#### What you will do
Only lines holding the string "Definition" are wanted; copy each one from the material.

#### The data
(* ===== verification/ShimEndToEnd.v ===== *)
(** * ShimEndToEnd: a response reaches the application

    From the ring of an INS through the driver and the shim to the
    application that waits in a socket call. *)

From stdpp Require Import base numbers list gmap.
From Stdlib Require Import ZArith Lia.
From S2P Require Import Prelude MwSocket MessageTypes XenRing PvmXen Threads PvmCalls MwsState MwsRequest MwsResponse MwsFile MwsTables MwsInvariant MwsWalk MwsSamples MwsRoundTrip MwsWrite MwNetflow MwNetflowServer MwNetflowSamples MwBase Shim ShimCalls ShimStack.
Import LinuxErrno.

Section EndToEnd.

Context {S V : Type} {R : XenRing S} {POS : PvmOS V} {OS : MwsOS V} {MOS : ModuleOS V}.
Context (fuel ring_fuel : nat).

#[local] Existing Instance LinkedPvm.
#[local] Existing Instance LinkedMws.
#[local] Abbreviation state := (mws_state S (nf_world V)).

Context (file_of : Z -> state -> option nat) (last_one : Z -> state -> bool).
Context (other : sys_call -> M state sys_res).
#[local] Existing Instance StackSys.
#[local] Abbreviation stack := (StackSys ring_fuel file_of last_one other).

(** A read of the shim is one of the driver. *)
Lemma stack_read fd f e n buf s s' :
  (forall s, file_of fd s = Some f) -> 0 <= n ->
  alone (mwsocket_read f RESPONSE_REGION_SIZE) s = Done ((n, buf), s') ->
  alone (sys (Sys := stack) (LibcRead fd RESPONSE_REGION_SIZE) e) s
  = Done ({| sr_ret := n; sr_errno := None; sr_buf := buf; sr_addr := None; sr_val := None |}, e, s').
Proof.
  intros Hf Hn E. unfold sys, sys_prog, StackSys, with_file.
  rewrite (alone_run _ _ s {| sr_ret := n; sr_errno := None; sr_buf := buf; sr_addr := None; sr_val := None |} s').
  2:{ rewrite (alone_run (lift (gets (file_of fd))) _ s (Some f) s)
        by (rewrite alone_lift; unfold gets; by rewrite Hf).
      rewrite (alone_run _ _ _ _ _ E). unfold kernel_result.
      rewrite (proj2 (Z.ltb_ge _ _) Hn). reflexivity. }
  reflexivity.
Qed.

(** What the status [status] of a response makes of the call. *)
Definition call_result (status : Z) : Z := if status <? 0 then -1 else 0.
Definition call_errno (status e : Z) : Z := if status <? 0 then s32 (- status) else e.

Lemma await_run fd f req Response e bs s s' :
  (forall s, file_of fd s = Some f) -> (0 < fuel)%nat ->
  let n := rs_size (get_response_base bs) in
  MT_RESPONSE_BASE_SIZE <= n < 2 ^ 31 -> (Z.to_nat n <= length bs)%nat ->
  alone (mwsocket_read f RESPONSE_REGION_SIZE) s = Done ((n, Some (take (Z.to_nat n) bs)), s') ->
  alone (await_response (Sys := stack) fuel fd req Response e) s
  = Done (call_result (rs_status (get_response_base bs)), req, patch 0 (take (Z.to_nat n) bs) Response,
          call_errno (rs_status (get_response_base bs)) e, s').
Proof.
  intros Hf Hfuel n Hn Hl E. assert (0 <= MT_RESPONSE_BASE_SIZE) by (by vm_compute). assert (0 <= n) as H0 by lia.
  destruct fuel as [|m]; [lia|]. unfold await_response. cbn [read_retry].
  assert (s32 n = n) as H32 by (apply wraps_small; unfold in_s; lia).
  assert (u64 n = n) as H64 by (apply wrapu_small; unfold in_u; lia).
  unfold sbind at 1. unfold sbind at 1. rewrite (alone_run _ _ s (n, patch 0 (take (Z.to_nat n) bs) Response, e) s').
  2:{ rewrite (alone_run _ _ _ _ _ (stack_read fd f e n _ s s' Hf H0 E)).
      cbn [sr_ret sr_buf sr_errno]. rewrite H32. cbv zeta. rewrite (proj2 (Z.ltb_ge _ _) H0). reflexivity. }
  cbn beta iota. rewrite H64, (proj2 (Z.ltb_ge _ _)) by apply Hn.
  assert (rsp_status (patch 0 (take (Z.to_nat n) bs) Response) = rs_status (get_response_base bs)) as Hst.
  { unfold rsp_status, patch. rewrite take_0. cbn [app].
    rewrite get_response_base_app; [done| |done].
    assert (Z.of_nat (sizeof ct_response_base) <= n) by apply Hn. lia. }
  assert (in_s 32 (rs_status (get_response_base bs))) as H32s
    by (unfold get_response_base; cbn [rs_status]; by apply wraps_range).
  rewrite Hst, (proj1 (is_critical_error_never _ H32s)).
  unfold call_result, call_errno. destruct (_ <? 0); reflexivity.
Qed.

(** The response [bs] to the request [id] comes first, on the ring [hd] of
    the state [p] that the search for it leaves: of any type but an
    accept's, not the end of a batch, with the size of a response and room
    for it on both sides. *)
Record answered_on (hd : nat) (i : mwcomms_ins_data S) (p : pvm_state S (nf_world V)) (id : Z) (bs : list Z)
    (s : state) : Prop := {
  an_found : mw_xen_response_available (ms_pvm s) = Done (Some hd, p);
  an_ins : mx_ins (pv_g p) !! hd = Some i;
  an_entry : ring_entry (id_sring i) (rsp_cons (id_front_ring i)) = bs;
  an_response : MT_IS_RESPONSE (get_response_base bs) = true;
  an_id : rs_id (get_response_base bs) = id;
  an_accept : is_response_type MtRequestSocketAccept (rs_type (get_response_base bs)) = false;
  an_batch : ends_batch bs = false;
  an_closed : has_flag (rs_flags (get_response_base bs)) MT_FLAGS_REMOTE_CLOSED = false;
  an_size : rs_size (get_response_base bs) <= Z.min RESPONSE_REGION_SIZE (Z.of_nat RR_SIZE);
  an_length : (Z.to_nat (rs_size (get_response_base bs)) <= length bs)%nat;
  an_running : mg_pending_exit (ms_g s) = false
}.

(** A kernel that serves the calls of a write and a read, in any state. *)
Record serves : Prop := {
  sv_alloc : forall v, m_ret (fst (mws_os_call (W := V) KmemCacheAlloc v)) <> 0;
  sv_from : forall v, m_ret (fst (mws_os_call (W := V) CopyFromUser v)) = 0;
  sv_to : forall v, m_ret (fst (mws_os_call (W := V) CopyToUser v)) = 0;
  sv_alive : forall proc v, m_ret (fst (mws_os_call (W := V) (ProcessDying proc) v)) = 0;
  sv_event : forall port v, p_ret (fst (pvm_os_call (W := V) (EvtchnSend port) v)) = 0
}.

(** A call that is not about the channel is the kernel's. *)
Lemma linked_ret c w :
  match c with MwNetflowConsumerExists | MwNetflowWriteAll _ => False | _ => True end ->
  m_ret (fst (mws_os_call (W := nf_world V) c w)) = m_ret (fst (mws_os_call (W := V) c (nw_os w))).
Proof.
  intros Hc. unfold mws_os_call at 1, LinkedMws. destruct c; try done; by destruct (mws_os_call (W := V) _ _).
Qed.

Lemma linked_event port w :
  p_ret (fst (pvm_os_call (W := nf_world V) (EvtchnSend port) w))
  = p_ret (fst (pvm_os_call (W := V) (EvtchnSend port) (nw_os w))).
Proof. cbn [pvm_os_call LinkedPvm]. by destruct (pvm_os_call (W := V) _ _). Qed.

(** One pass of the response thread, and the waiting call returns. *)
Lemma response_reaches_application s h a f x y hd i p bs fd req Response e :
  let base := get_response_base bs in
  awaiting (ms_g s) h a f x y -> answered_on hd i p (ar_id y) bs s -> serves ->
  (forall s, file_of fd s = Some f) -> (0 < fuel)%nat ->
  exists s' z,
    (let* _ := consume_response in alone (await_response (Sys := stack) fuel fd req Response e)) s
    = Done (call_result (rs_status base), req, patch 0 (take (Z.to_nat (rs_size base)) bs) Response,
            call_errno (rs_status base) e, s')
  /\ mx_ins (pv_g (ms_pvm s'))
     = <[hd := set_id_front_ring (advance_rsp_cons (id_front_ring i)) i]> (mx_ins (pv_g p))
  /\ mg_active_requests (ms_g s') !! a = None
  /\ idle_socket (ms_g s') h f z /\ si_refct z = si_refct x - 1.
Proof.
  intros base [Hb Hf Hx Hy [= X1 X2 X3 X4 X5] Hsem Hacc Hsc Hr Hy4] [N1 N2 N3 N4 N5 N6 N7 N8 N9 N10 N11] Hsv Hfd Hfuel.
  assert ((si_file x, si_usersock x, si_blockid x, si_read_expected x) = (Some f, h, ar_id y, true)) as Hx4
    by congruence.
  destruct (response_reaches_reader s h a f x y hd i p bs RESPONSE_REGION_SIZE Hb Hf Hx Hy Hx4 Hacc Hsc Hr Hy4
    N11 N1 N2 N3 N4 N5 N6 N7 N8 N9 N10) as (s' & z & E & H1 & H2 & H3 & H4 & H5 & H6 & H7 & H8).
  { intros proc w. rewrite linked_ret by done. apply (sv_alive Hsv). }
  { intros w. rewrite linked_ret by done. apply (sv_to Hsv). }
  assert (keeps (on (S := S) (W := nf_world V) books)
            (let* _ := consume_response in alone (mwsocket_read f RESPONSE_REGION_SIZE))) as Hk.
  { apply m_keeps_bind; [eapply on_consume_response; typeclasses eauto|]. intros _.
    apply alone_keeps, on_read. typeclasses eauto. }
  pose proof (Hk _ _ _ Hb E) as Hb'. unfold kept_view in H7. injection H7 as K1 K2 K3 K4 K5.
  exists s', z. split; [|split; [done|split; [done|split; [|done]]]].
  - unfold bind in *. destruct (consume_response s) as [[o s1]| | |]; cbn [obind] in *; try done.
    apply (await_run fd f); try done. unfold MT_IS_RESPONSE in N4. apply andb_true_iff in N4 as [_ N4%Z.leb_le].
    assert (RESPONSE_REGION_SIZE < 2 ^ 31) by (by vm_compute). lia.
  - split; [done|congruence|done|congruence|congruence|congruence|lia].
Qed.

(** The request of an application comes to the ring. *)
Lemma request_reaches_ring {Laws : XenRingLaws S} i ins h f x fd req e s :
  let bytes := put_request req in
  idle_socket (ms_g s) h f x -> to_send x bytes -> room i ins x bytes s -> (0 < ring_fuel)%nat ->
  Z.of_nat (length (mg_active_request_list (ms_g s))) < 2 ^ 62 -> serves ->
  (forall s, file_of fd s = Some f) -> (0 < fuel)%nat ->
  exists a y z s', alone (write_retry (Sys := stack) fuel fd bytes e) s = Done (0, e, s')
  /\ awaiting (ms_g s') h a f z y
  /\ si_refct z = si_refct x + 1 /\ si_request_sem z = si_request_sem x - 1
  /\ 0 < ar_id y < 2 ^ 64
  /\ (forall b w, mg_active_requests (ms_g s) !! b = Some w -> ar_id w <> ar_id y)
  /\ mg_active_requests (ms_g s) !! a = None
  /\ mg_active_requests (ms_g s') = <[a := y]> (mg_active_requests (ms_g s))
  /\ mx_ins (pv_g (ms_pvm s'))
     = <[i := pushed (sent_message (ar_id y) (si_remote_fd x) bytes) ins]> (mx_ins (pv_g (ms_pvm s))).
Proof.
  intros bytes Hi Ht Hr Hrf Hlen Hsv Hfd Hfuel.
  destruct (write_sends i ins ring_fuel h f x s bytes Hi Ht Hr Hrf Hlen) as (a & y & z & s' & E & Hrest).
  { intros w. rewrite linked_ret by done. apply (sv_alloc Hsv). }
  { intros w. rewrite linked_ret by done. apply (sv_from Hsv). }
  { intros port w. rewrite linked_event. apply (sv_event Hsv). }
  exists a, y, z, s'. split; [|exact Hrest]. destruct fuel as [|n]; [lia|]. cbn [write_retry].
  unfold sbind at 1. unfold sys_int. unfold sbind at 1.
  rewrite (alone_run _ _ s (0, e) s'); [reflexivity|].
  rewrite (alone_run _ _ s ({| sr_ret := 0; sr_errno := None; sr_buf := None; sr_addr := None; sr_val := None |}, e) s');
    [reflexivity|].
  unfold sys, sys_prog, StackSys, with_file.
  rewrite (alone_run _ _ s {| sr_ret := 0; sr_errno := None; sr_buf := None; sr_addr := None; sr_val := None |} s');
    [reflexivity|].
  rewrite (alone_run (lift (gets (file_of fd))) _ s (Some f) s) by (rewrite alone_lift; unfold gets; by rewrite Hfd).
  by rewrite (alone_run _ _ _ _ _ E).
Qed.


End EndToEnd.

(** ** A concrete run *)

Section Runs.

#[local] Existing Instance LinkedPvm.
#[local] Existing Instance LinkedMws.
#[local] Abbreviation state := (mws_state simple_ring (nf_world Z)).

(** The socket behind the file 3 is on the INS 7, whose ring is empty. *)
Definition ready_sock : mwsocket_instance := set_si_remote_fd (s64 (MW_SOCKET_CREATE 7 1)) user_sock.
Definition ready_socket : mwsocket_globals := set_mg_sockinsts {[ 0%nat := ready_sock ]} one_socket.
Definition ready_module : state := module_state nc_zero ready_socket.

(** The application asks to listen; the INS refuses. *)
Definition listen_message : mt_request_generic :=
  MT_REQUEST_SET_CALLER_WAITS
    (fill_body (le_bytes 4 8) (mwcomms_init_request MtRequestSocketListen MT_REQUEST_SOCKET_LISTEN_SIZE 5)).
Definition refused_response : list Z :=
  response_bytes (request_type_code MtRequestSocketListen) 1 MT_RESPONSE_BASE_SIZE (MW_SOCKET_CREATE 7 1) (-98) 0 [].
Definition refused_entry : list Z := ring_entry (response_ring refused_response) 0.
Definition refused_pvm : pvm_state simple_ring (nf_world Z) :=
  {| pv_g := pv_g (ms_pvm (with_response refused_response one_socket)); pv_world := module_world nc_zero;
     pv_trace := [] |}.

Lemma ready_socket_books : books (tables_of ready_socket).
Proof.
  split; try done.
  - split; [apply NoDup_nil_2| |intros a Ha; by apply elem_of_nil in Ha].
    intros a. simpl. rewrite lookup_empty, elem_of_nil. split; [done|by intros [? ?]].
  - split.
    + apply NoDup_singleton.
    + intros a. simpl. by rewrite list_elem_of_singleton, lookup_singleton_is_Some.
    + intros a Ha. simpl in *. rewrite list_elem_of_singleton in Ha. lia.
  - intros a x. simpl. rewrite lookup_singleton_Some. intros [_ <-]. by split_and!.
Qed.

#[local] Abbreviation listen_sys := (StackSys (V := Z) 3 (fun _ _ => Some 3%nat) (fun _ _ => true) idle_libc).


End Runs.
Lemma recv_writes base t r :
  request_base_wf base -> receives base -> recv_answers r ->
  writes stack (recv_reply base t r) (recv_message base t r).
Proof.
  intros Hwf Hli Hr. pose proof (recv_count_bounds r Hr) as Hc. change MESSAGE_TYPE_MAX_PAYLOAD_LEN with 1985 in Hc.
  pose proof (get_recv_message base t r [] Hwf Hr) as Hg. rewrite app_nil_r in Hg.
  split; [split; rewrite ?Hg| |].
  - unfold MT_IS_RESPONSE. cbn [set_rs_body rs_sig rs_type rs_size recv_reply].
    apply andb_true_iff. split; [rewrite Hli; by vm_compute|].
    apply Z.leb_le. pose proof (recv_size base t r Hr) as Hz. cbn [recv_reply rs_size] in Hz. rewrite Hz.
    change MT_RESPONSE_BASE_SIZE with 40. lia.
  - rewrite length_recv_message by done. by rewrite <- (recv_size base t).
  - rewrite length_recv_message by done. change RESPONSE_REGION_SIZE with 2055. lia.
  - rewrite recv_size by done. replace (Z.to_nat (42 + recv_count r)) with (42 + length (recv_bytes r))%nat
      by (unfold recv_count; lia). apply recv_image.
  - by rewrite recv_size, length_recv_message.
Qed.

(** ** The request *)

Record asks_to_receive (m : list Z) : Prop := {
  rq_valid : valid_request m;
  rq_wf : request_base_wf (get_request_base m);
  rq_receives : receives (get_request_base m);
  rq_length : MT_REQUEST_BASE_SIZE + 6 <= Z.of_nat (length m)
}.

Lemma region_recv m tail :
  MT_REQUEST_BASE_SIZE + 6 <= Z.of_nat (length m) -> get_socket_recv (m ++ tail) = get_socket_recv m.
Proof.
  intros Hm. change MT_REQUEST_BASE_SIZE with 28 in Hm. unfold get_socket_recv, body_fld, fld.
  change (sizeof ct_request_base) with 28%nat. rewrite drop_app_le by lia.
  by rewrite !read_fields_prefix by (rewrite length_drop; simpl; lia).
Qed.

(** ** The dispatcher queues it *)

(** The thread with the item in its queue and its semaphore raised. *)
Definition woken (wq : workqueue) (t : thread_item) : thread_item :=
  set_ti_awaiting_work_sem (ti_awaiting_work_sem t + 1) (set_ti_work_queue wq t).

#### Response to the exercise
Definition call_result (status : Z) : Z := if status <? 0 then -1 else 0.
Definition call_errno (status e : Z) : Z := if status <? 0 then s32 (- status) else e.
Definition ready_sock : mwsocket_instance := set_si_remote_fd (s64 (MW_SOCKET_CREATE 7 1)) user_sock.
Definition ready_socket : mwsocket_globals := set_mg_sockinsts {[ 0%nat := ready_sock ]} one_socket.
Definition ready_module : state := module_state nc_zero ready_socket.
Definition listen_message : mt_request_generic :=
Definition refused_response : list Z :=
Definition refused_entry : list Z := ring_entry (response_ring refused_response) 0.
Definition refused_pvm : pvm_state simple_ring (nf_world Z) :=
Definition woken (wq : workqueue) (t : thread_item) : thread_item :=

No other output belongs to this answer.